Recently, I had a debate with my 14 year old cousin vis a vis some decisions that someone we both know has made of late. The person in question (who shall anonymous, because it is entirely irrelevant to the point I'm making here) has not, shall we say, had particularly healthy choices of a romantic nature. When I posited that this person has grown up without any real examples of what a healthy relationship is, my cousin responded that it is entirely a cop-out to blame one's environment, that we each know right from wrong. Does any of this sound familiar? I thought so.

While washing dishes a little bit ago, I re-visited this debate as I am wont to do while cleaning. I think most people, if pressed, will confess that they have many chore-inspired epiphanies. Why this is, I cannot say; I only know that it happens. Anyway, I was amused to consider what my 14 year old self would have said concerning the issue. Partly my younger self has been on my mind because of the ongoing, Make Sense of Turning Thirty issue that has played out in this very blog, and partly I've considered the contrast betwixt my younger and current selves because I revisited Eyes Wide Shut the other day to mark the 10th anniversary of seeing it during its theatrical release.

I went into Eyes Wide Shut having been told it was an artistic triumph, that it was brilliant, etc. I walked out of the theater in that Chicago mall where my friends and I saw the film on vacation convinced that the whole thing was really just an overlong excuse to put some flesh on the screen. Upon subsequent viewings, however, I have come to appreciate the nuances and subtleties of the film. As a 20 year old guy with precious little dating experiences, I grew impatient with Tom Cruise's performance as Bill, wanting him to get on with things. My 30 year old, married self instead sees the depiction of a man coping with the unforseen devastation of his wife's confession that she would have discarded their life together to act on a lustful impulse had she had the opportunity. I cannot fathom experiencing that in my own marriage, and so where my younger self was bored, my current self stares in empathetic anguish at Cruise's masterful performance.

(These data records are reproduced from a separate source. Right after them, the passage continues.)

(** C10: the script hands the entries it has accumulated to both exports.
    The JSON file is the array of these entries in their order, the CSV file
    has, below its header, one row per entry in the same order, so the array
    is as long as the CSV has data rows. *)
Theorem exports_share_the_entries {S} (post : S → request → outcome listing * S)
    (home : string) (fuel : nat) (w0 w : world S request)
    (user path folder token_text : string) (rest : list string)
    (entries : list record) :
  stdin w0 = user :: path :: folder :: rest →
  files w0 !! path = Some token_text →
  fetch_entries post fuel (headers user (strip token_text)) (payload folder)
    (inputs_read rest w0) = (Ret entries, w) →
  ∃ w' rows,
    script post home fuel w0 = (Ret (), w')
    ∧ json_files w' !! json_export_location home = Some (JList (JDict <$> entries))
    ∧ csv_files w' !! csv_file home = Some ((JStr <$> csv_headers entries) :: rows)
    ∧ (∀ i entry, entries !! i = Some entry →
         rows !! i = Some ((λ key, default (JStr EmptyString) (entry !! key))
                             <$> csv_headers entries))
    ∧ length rows = length entries
    ∧ length (JDict <$> entries) = length rows.
Proof.
  intros Hin Hfile Hfetch.
  rewrite (RetryProofs.script_reads_inputs post home fuel w0 user path folder rest
             token_text Hin Hfile).
  rewrite (bind_returns _ _ _ _ _ Hfetch).
  destruct (export_writes home entries w) as (w' & Hrun & Hjson & Hcsv).
  exists w'. eexists. split; [exact Hrun|]. split; [exact Hjson|]. split; [exact Hcsv|].
  split; [|by rewrite !length_fmap].
  intros i entry Hi. by rewrite list_lookup_fmap, Hi.
Qed.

Getting back to the point at hand, I considered that my 14 year old self would have quickly sided with my (our?) cousin on the issue. He was a much more black-and-white, judgmental guy than I am. He had little sympathy for the circumstances that influence how people's lives can divert them from where they intended or desired to be. He almost relished the idea of people paying maximum penalties for their errors, because it confirmed his thesis that doing the right thing ought to earn a reward and doing the wrong thing ought to similarly bring about consequences.

My cousin argues that we somehow know right from wrong, and that that inner guiding voice calls out to us regardless of what we have been taught or exposed to in our formative years. I think my younger self, again, would have agreed with this. After all, he did not grow up around drug abusers and he knew that substance abuse was wrong. Surely, there are no people out there unaware of this fact; ergo, anyone who uses gets whatever they deserve. Sounds like right and wrong and justice to me, I would have said.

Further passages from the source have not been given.